Saturday, August 23, 2003

THE SATURDAY SIX
Sorry... I missed the friday five.Deal with it...

1.WHEN WAS THE LAST TIME SOMEONE FIRED A ROCKET PROPELLED GRENADE IN YOUR DIRECTION?
This has never happened to me...once, a crack addled resident of the emergency shelter I was house manager of fired a jumbo sized curling iron at my head...end result:six stitches and the effective end of my career in the "helping" field.
Kharmic anecdote...This person was beaten to death with a baseball bat a couple of years after opening my head up...in my early days in the biz I would have been aghast...but with my new found callousness I said good riddance to a lousy piece of shit.

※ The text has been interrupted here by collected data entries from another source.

(* ===== verification/Console.v ===== *)
(** The serial console: the driver of the UART ([drivers/uart16550.rs],
    [drivers/serial.rs]), the printing macros and the panic handler
    ([utils/macros.rs]) and the logger ([utils/logger.rs]).

    The port is a parameter, [Ports], and what the documentation of the 16550
    says of it are the laws [Uart16550]: its state is what was programmed, the
    bytes it has sent and those it has received, and how often its status must
    still be read until the transmitter is empty.  [chip] is an instance.  The
    driver waits for the transmitter in a loop, which has fuel here: a read of
    the status for every unit.  The strings that the panic handler builds take memory of
    the kernel's heap, a parameter, [KernelHeap]; [println!] itself allocates nothing. *)
From stdpp Require Import strings.
From S2P Require Import Prelude Text.

(** * Cells that are initialised once: [once_mutex!], [guard_access_fn!] *)

Module Once.

(** [spin::Once<spin::Mutex<T>>] *)
Record mutex (T : Type) : Type := mkMutex { locked : bool; content : T }.
Arguments mkMutex {T} locked content.
Arguments locked {T} m.
Arguments content {T} m.
Definition t (T : Type) : Type := option (mutex T).

Section Once.
Context {T : Type}.

(** [init_$v]: only the first value counts. *)
Definition init (v : T) : M (t T) () := λ c,
  match c with None => Done ((), Some (mkMutex false v)) | Some _ => Done ((), c) end.

(** [get_$v()]: the guard, [None] if there is no value or the lock is taken. *)
Definition get : M (t T) (option T) := λ c,
  match c with
  | Some (mkMutex false v) => Done (Some v, Some (mkMutex true v))
  | _ => Done (None, c)
  end.

(** The [expect] of [get_$v_for_sure()]. *)
Definition get_for_sure : M (t T) T := r ← get; unwrap r.

(** The end of a guard's scope, and [$v.get().unwrap().force_unlock()]. *)
Definition force_unlock : M (t T) () := λ c,
  match c with Some m => Done ((), Some (mkMutex false (content m))) | None => Panic end.

End Once.
End Once.

(** * The UART: [drivers/uart16550.rs] *)

Class Ports (D : Type) := {
  inb : Z → M D Z;
  outb : Z → Z → M D ();
}.

Module Uart.

Record SerialPort : Type := mkSerialPort {
  data : Z;
  interrupt_enable : Z;
  interrupt_identification_fifo_control : Z;
  line_control : Z;
  line_status : Z;
  scratch : Z;
}.

(** [Port::new(port + 1)], of a constant; no wrap-around. *)
Definition new (port : Z) : SerialPort :=
  mkSerialPort port (port + 1) (port + 2) (port + 3) (port + 5) (port + 7).

(** [LineControl] *)
Definition DLAB : Z := 0x80.
Definition OneStopBit : Z := 0.
Definition NoneParity : Z := 0.
Definition EightCharLength : Z := 3.

Section Uart.
Context {D : Type} `{Ports D}.

Definition init (self : SerialPort) : M D () :=
  outb (interrupt_enable self) 0x00;;
  outb (line_control self) DLAB;;
  outb (data self) 0x03;;
  outb (interrupt_enable self) 0x00;;
  outb (line_control self) (Z.lor (Z.lor EightCharLength NoneParity) OneStopBit);;
  outb (interrupt_identification_fifo_control self) 0xC7;;
  outb (scratch self) 0xAE;;
  outb (interrupt_enable self) 0x01.

(** [while self.line_status.read() & 0x20 == 0 {}] *)
Fixpoint wait_empty (fuel : nat) (self : SerialPort) : M D () :=
  match fuel with
  | O => out_of_fuel
  | S fuel =>
      s ← inb (line_status self);
      if Z.land s 0x20 =? 0 then wait_empty fuel self else mret ()
  end.

Definition send (fuel : nat) (self : SerialPort) (byte : Z) : M D () :=
  wait_empty fuel self;;
  outb (data self) byte.

Definition receive (self : SerialPort) : M D (option Z) :=
  s ← inb (line_status self);
  if negb (Z.land s 1 =? 0) then b ← inb (data self); mret (Some b)
  else mret None.

Fixpoint send_all (fuel : nat) (self : SerialPort) (bytes : list Z) : M D () :=
  match bytes with
  | [] => mret ()
  | byte :: bytes => send fuel self byte;; send_all fuel self bytes
  end.

(** [fmt::Write::write_str], which never fails *)
Definition write_str (fuel : nat) (self : SerialPort) (s : str) : M D () :=
  send_all fuel self (as_bytes s).

End Uart.

(** ** What a 16550 does *)

(** What is programmed: the divisor latch and the control registers. *)
Record settings : Type := mkSettings { dll : Z; dlm : Z; ier : Z; fcr : Z; lcr : Z; scr : Z }.

Definition dlab (s : settings) : bool := Z.testbit (lcr s) 7.

(** What a write to the register at an offset programs; [None] for a byte to be
    transmitted. *)
Definition program (offset v : Z) (s : settings) : option settings :=
  let '(mkSettings l m i f c x) := s in
  if offset =? 0 then (if dlab s then Some (mkSettings v m i f c x) else None)
  else if offset =? 1 then Some (if dlab s then mkSettings l v i f c x else mkSettings l m v f c x)
  else if offset =? 2 then Some (mkSettings l m i v c x)
  else if offset =? 3 then Some (mkSettings l m i f v x)
  else if offset =? 7 then Some (mkSettings l m i f c v)
  else Some s.

End Uart.

(** The laws: programming changes the settings only; the status tells whether the
    transmitter is empty, which it is after [busy] reads, and whether a byte has
    come; a byte given to the empty transmitter is sent. *)
Class Uart16550 (D : Type) `{Ports D} (port : Z) := {
  programmed : D → Uart.settings;
  sent : D → list Z;
  received : D → list Z;
  busy : D → nat;
  baud_bound : nat;

  uart_busy d : (busy d ≤ baud_bound)%nat;
  uart_program offset v d s :
    Uart.program offset v (programmed d) = Some s →
    ∃ d', outb (port + offset) v d = Done ((), d') ∧
      programmed d' = s ∧ sent d' = sent d ∧ received d' = received d;
  uart_status d :
    ∃ v d', inb (port + 5) d = Done (v, d') ∧
      programmed d' = programmed d ∧ sent d' = sent d ∧ received d' = received d ∧
      busy d' = pred (busy d) ∧
      Z.testbit v 5 = bool_decide (busy d = O) ∧ Z.testbit v 0 = bool_decide (received d ≠ []);
  uart_send v d :
    Uart.dlab (programmed d) = false → busy d = O →
    ∃ d', outb (port + 0) v d = Done ((), d') ∧
      programmed d' = programmed d ∧ sent d' = sent d ++ [v] ∧ received d' = received d;
  uart_receive b bs d :
    Uart.dlab (programmed d) = false → received d = b :: bs →
    ∃ d', inb (port + 0) d = Done (b, d') ∧
      programmed d' = programmed d ∧ sent d' = sent d ∧ received d' = bs;
}.

Section Driver.
Context {D : Type} `{HP : Ports D} (port : Z) `{HU : !Uart16550 D port}.

(** A step that only programs. *)
Lemma program_step {B} offset v (k : () → M D B) d s :
  Uart.program offset v (programmed d) = Some s →
  ∃ d', (outb (port + offset) v ≫= k) d = k () d' ∧
    programmed d' = s ∧ sent d' = sent d ∧ received d' = received d.
Proof.
  intros Hs. destruct (uart_program offset v d s Hs) as (d' & Hd & Hrest). exists d'.
  split; [by apply bind_step|done].
Qed.

#[local] Tactic Notation "program" ident(d') ident(E) "by" tactic3(tac) :=
  match goal with |- ∃ _, (outb (port + ?o) ?v ≫= ?k) ?d = _ ∧ _ =>
    edestruct (program_step o v k d) as (d' & -> & E & ? & ?); [tac|cbv beta]
  end.

Definition self : Uart.SerialPort := Uart.new port.

Lemma wait_empty_spec fuel d :
  (busy d < fuel)%nat →
  ∃ d', Uart.wait_empty fuel self d = Done ((), d') ∧ programmed d' = programmed d ∧
    sent d' = sent d ∧ received d' = received d ∧ busy d' = O.
Proof.
  revert d. induction fuel as [|fuel IH]; intros d Hf; [lia|]. cbn [Uart.wait_empty].
  destruct (uart_status d) as (v & d1 & Hd & Hp & Hs & Hr & Hb & H5 & _).
  rewrite (bind_step _ _ _ _ _ Hd). cbv beta. change 0x20 with (2 ^ 5). rewrite land_bit, H5 by done.
  case_bool_decide as Hbd; simpl.
  - exists d1. split_and!; [done..|lia].
  - destruct (IH d1) as (d2 & -> & ? & ? & ? & ?); [lia|]. exists d2. split_and!; congruence.
Qed.

Lemma send_spec fuel v d :
  (baud_bound < fuel)%nat → Uart.dlab (programmed d) = false →
  ∃ d', Uart.send fuel self v d = Done ((), d') ∧ programmed d' = programmed d ∧
    sent d' = sent d ++ [v] ∧ received d' = received d.
Proof.
  intros Hf Hd. pose proof (uart_busy d). unfold Uart.send.
  destruct (wait_empty_spec fuel d) as (d1 & H1 & Hp & Hs & Hr & Hb); [lia|].
  rewrite (bind_step _ _ _ _ _ H1).
  destruct (uart_send v d1) as (d2 & H2 & ? & ? & ?); [by rewrite Hp|done|].
  rewrite Z.add_0_r in H2. exists d2. split_and!; [exact H2|congruence..].
Qed.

2.HAS SOMEONE EVER THROWN A SATCHEL CHARGE UNDER YOUR VEHICLE AND BLOWN YOU TO BITS?
This has never happened to me...once, I chased a runaway patient across a busy street during rush hour dodging cars and narrowly avoiding death, ultimately cornering said patient in someones front yard.I negotiated his safe return to the hospital with the promise of smoking a cigarette on the ride home.For this I was written up for allowing a patient to smoke...IN A COMPANY VEHICLE.

3.HAVE YOU EVER RIPPED A CHAIN OFF SOMEONES NECK IN A SECURITY ROOM AND WENT BACK TO YOUR OFFICE,SCREAMED INCOHERRENT BULLSHIT AT YOUR TEAMMATE IN THE PRESENCE OF OTHER PATIENTS,THREW YOUR KEYS ACROSS THE DESK AND STORMED OUT BEFORE YOUR SHIFT WAS OVER LIKE A COMPLETE CRAZY ASS PSYCHO?
Yes...this happened to me...amazingly,I didn't lose my job but got a week paid vacation and when I came back, whenever I was called to a crisis it dissolved quickly...I attributed this to my skill as a "mental health professional"...truth be known I was a complete crazy ass psycho that even patients at a treatment center knew better to fuck with...I was an asset to the company.

4.WHEN WAS THE LAST TIME YOU BATHED?
This morning...I shaved too.

5.DO YOU OWN A GUN?
Once, a patient asked me if I smoked pot...I told him this: On my way home from work tonight I may smoke the biggest joint you've ever seen...then again...I may not.What business is it of yours?For the record...no...I don't own a gun.

6.DO YOU RANT OR RAVE?
I rant...raving is for pussies.....

Well...there it is... the saturday six.Draw your own conclusions.